Your task: Once you find the line containing "the pool, the" in the data below, copy it and each following line exactly, up to and including the line containing "however the stream", and nothing else.

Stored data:
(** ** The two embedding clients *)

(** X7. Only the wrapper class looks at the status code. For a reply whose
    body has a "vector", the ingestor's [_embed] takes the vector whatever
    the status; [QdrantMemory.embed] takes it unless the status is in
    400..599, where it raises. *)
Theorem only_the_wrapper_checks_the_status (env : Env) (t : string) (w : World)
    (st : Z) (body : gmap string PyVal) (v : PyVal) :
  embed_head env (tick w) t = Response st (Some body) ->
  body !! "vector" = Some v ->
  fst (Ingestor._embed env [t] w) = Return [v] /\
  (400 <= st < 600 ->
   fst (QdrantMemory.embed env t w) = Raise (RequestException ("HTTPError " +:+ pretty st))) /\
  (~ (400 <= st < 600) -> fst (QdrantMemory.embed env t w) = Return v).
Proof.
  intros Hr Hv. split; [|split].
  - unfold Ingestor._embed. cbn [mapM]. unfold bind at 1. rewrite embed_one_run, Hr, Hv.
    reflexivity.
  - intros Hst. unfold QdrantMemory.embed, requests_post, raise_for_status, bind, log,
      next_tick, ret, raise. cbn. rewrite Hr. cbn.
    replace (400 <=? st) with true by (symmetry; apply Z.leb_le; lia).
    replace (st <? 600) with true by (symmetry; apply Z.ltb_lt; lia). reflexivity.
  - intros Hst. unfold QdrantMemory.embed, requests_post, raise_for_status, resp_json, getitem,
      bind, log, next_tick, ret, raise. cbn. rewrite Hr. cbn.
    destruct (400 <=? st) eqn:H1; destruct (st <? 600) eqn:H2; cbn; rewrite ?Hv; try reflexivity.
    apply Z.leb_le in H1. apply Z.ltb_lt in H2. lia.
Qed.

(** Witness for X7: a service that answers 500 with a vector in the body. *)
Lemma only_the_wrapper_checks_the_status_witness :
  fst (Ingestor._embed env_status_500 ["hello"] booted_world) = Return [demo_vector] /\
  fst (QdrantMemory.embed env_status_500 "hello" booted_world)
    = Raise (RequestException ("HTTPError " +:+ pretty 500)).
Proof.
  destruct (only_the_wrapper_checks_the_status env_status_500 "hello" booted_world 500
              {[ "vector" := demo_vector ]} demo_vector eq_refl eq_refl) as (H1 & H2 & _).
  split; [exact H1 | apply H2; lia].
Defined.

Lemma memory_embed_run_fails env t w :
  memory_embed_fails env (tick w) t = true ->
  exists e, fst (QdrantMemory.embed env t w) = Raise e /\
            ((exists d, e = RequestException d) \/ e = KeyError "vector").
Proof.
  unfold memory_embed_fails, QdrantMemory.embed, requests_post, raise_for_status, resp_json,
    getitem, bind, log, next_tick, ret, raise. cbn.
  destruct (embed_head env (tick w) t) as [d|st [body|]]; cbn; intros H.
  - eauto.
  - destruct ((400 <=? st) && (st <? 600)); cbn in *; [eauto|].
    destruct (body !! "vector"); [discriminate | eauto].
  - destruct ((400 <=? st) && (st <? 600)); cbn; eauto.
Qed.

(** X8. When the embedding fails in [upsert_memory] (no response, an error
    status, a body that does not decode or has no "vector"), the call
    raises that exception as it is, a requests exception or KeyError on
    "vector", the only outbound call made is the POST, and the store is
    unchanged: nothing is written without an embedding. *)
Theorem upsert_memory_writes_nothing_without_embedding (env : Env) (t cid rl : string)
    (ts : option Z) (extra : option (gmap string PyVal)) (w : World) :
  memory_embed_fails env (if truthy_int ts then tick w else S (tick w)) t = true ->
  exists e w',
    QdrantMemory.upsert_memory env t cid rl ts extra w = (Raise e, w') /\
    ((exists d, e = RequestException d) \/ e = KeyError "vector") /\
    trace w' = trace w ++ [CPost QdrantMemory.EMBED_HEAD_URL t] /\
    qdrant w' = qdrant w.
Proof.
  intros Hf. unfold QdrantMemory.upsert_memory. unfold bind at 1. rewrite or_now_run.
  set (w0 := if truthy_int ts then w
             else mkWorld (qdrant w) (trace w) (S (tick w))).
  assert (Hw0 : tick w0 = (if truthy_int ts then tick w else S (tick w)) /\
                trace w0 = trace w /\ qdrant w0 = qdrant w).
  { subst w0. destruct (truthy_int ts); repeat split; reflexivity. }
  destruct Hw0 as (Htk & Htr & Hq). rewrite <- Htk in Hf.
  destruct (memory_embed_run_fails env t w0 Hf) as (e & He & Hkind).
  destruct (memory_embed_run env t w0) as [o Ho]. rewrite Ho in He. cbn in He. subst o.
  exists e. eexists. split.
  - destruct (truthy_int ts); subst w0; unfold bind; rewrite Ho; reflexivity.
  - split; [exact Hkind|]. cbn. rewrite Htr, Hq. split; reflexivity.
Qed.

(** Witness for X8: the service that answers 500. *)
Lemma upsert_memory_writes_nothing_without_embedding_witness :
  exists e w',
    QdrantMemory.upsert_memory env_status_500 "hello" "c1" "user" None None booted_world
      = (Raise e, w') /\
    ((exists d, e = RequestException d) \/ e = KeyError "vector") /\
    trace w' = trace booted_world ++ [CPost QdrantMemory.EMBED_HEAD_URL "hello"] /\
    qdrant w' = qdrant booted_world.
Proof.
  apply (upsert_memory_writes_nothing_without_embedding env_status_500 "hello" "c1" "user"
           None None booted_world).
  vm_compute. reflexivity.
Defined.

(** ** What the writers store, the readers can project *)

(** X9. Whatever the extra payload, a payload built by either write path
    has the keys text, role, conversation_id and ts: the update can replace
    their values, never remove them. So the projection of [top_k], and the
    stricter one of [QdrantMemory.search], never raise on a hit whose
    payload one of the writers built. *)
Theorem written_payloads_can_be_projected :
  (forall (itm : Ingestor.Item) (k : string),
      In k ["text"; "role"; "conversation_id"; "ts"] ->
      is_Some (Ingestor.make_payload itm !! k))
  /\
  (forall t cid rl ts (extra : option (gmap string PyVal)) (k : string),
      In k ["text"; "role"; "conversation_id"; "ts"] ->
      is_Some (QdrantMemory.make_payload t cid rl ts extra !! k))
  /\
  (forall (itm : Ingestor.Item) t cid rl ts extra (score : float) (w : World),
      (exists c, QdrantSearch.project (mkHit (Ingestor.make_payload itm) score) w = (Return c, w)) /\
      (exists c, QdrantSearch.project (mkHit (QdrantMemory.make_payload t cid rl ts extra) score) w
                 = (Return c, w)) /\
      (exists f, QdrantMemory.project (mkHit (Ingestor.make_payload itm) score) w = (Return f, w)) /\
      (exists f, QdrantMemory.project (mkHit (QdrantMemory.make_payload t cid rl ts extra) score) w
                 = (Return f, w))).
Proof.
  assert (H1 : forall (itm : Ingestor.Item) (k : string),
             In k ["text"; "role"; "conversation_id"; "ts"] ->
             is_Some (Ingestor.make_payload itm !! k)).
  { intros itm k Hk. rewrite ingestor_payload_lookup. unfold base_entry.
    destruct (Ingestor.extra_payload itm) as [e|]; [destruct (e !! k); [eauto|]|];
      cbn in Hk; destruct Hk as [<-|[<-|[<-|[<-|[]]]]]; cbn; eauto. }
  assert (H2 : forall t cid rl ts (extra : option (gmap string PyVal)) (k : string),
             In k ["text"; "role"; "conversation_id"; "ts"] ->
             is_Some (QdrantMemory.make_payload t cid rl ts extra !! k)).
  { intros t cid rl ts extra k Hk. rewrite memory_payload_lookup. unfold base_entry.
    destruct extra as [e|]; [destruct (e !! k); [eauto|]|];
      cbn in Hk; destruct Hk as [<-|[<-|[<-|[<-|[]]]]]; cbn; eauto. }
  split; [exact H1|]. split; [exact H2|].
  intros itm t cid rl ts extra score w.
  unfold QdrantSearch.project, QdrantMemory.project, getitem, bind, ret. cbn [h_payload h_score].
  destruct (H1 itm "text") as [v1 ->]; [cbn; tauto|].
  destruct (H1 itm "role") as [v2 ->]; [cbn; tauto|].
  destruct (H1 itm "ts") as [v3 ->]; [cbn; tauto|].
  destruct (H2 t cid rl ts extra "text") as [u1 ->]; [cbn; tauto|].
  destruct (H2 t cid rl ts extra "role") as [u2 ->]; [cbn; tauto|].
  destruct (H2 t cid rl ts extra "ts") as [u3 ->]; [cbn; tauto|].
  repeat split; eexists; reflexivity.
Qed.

* * *

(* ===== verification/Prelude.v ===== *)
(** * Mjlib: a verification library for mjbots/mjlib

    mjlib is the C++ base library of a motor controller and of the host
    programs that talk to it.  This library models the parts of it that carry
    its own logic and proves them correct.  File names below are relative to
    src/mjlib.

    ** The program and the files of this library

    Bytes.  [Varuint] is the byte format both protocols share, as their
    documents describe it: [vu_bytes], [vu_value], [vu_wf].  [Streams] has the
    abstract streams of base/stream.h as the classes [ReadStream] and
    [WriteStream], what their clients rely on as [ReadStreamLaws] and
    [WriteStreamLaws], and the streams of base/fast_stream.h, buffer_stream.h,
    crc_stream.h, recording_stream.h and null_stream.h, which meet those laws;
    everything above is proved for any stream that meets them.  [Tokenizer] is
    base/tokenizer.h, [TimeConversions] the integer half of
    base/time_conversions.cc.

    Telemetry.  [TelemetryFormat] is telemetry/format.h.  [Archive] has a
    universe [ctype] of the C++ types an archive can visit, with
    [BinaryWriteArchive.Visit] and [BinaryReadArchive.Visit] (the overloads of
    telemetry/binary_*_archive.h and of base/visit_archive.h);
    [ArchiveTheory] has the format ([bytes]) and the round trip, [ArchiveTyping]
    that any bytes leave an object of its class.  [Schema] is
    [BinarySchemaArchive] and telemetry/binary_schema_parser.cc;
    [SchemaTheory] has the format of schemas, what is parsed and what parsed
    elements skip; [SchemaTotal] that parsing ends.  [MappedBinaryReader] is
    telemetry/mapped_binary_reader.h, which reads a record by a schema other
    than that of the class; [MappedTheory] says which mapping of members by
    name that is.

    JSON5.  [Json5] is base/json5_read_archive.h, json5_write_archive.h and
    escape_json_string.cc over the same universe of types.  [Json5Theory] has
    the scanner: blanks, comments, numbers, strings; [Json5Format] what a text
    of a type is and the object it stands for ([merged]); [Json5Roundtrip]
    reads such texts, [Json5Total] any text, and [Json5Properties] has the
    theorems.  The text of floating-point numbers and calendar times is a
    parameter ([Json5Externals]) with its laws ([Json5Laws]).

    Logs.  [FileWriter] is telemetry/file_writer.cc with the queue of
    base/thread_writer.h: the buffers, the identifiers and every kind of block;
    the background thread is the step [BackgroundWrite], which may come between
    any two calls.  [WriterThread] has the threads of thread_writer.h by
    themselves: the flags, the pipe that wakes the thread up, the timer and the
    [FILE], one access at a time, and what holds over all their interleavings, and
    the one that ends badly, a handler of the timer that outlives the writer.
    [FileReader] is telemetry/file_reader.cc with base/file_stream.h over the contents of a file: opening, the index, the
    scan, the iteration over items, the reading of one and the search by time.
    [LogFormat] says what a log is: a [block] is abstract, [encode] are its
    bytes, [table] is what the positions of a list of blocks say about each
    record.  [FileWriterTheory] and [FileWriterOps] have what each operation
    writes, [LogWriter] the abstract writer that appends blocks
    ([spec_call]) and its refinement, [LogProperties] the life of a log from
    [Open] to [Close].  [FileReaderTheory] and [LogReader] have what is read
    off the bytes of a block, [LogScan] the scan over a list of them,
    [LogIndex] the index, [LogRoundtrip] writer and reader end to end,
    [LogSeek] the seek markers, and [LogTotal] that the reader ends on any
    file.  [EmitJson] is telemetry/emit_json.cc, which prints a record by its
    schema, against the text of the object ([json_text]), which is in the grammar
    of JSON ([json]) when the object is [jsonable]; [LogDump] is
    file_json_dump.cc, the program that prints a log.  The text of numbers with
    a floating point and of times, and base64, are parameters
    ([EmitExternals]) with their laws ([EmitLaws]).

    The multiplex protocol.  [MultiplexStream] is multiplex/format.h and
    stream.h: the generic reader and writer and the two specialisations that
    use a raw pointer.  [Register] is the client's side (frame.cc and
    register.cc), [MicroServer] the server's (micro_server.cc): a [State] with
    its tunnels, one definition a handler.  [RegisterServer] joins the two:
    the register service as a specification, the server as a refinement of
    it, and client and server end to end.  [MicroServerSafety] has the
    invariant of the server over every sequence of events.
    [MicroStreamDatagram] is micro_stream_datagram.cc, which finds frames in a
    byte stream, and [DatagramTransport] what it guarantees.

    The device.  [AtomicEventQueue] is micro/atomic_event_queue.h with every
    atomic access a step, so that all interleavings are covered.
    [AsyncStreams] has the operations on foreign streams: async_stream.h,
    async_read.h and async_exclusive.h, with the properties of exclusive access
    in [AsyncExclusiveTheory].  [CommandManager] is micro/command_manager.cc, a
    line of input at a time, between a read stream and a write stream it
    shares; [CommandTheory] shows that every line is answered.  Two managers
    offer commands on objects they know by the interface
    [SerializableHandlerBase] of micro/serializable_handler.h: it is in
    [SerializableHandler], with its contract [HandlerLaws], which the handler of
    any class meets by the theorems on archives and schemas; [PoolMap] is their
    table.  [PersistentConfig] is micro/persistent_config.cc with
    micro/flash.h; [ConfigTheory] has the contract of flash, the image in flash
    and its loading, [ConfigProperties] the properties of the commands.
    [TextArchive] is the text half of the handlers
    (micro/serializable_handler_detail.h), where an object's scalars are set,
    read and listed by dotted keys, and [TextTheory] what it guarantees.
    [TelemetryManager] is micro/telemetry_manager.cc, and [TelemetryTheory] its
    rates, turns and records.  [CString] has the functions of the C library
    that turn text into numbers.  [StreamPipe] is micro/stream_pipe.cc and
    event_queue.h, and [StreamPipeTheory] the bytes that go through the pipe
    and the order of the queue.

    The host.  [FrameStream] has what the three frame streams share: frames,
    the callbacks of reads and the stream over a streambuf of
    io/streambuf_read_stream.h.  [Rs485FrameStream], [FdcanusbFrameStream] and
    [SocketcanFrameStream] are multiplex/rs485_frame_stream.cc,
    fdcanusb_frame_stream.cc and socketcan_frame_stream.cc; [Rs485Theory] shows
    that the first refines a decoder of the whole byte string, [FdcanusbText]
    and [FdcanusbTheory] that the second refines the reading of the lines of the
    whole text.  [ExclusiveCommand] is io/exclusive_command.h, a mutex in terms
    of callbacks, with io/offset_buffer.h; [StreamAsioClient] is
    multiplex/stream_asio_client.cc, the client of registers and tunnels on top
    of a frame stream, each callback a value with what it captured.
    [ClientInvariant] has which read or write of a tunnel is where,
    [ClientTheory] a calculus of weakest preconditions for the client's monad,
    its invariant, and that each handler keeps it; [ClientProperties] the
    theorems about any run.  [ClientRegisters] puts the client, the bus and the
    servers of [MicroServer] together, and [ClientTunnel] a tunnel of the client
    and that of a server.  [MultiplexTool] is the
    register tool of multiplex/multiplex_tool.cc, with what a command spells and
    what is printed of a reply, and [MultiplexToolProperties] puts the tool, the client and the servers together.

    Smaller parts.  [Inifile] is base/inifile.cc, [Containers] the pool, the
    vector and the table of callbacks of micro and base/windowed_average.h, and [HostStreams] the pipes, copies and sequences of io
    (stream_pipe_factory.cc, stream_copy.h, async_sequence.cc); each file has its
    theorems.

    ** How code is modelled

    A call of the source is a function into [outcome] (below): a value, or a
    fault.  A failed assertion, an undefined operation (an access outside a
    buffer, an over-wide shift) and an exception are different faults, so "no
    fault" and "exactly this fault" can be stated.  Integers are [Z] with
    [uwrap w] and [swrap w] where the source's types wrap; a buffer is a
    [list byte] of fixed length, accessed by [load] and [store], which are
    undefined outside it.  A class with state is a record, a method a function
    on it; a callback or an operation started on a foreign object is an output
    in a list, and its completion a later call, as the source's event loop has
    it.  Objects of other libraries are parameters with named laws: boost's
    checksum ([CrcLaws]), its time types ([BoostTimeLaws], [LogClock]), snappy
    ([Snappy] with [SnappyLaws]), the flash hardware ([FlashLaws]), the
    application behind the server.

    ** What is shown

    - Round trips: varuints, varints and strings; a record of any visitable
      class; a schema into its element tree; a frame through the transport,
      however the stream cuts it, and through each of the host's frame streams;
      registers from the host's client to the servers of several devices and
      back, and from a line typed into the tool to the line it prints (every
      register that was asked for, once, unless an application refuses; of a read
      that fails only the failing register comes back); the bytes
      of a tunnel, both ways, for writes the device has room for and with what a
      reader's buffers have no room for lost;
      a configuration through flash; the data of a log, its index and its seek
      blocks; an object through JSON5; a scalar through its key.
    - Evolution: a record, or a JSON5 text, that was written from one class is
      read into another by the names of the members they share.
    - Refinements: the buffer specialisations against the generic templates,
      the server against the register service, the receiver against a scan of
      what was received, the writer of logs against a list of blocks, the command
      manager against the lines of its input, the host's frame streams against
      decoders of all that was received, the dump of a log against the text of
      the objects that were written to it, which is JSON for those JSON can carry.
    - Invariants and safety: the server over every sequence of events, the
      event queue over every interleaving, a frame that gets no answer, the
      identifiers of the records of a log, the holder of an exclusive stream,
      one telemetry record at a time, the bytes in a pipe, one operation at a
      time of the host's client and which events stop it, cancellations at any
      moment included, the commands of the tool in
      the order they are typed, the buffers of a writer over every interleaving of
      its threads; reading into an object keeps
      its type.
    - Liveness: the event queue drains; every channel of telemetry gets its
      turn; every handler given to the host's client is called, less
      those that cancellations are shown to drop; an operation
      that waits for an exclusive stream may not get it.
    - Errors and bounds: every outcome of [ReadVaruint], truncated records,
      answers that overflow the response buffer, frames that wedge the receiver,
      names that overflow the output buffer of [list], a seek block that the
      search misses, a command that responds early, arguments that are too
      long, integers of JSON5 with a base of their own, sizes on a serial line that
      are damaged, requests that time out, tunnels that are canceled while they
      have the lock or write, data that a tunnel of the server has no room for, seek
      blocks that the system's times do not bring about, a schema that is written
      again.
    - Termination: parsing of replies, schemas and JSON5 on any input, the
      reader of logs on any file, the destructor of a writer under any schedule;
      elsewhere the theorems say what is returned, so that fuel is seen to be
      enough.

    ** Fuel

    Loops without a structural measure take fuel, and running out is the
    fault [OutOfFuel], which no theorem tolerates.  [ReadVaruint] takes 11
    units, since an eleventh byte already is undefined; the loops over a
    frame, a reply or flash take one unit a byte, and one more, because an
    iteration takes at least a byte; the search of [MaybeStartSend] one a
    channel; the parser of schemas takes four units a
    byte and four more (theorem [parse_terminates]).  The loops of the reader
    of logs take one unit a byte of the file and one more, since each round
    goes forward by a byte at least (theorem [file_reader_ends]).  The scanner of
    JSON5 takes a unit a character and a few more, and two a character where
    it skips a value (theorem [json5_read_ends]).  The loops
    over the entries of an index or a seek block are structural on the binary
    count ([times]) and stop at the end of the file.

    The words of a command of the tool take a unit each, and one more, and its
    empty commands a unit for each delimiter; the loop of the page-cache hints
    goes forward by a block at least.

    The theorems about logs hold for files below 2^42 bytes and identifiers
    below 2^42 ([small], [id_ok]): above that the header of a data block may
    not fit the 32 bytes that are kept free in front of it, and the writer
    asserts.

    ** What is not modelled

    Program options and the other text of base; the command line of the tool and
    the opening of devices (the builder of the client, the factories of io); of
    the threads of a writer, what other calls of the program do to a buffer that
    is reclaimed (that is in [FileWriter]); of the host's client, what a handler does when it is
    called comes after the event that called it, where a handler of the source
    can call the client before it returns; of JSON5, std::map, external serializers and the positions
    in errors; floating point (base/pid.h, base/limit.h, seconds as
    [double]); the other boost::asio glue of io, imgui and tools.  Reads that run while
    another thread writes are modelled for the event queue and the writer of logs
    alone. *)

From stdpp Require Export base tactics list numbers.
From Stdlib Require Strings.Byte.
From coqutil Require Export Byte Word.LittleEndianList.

Expected answer:
    Smaller parts.  [Inifile] is base/inifile.cc, [Containers] the pool, the
    vector and the table of callbacks of micro and base/windowed_average.h, and [HostStreams] the pipes, copies and sequences of io
    (stream_pipe_factory.cc, stream_copy.h, async_sequence.cc); each file has its
    theorems.

    ** How code is modelled

    A call of the source is a function into [outcome] (below): a value, or a
    fault.  A failed assertion, an undefined operation (an access outside a
    buffer, an over-wide shift) and an exception are different faults, so "no
    fault" and "exactly this fault" can be stated.  Integers are [Z] with
    [uwrap w] and [swrap w] where the source's types wrap; a buffer is a
    [list byte] of fixed length, accessed by [load] and [store], which are
    undefined outside it.  A class with state is a record, a method a function
    on it; a callback or an operation started on a foreign object is an output
    in a list, and its completion a later call, as the source's event loop has
    it.  Objects of other libraries are parameters with named laws: boost's
    checksum ([CrcLaws]), its time types ([BoostTimeLaws], [LogClock]), snappy
    ([Snappy] with [SnappyLaws]), the flash hardware ([FlashLaws]), the
    application behind the server.

    ** What is shown

    - Round trips: varuints, varints and strings; a record of any visitable
      class; a schema into its element tree; a frame through the transport,
      however the stream cuts it, and through each of the host's frame streams;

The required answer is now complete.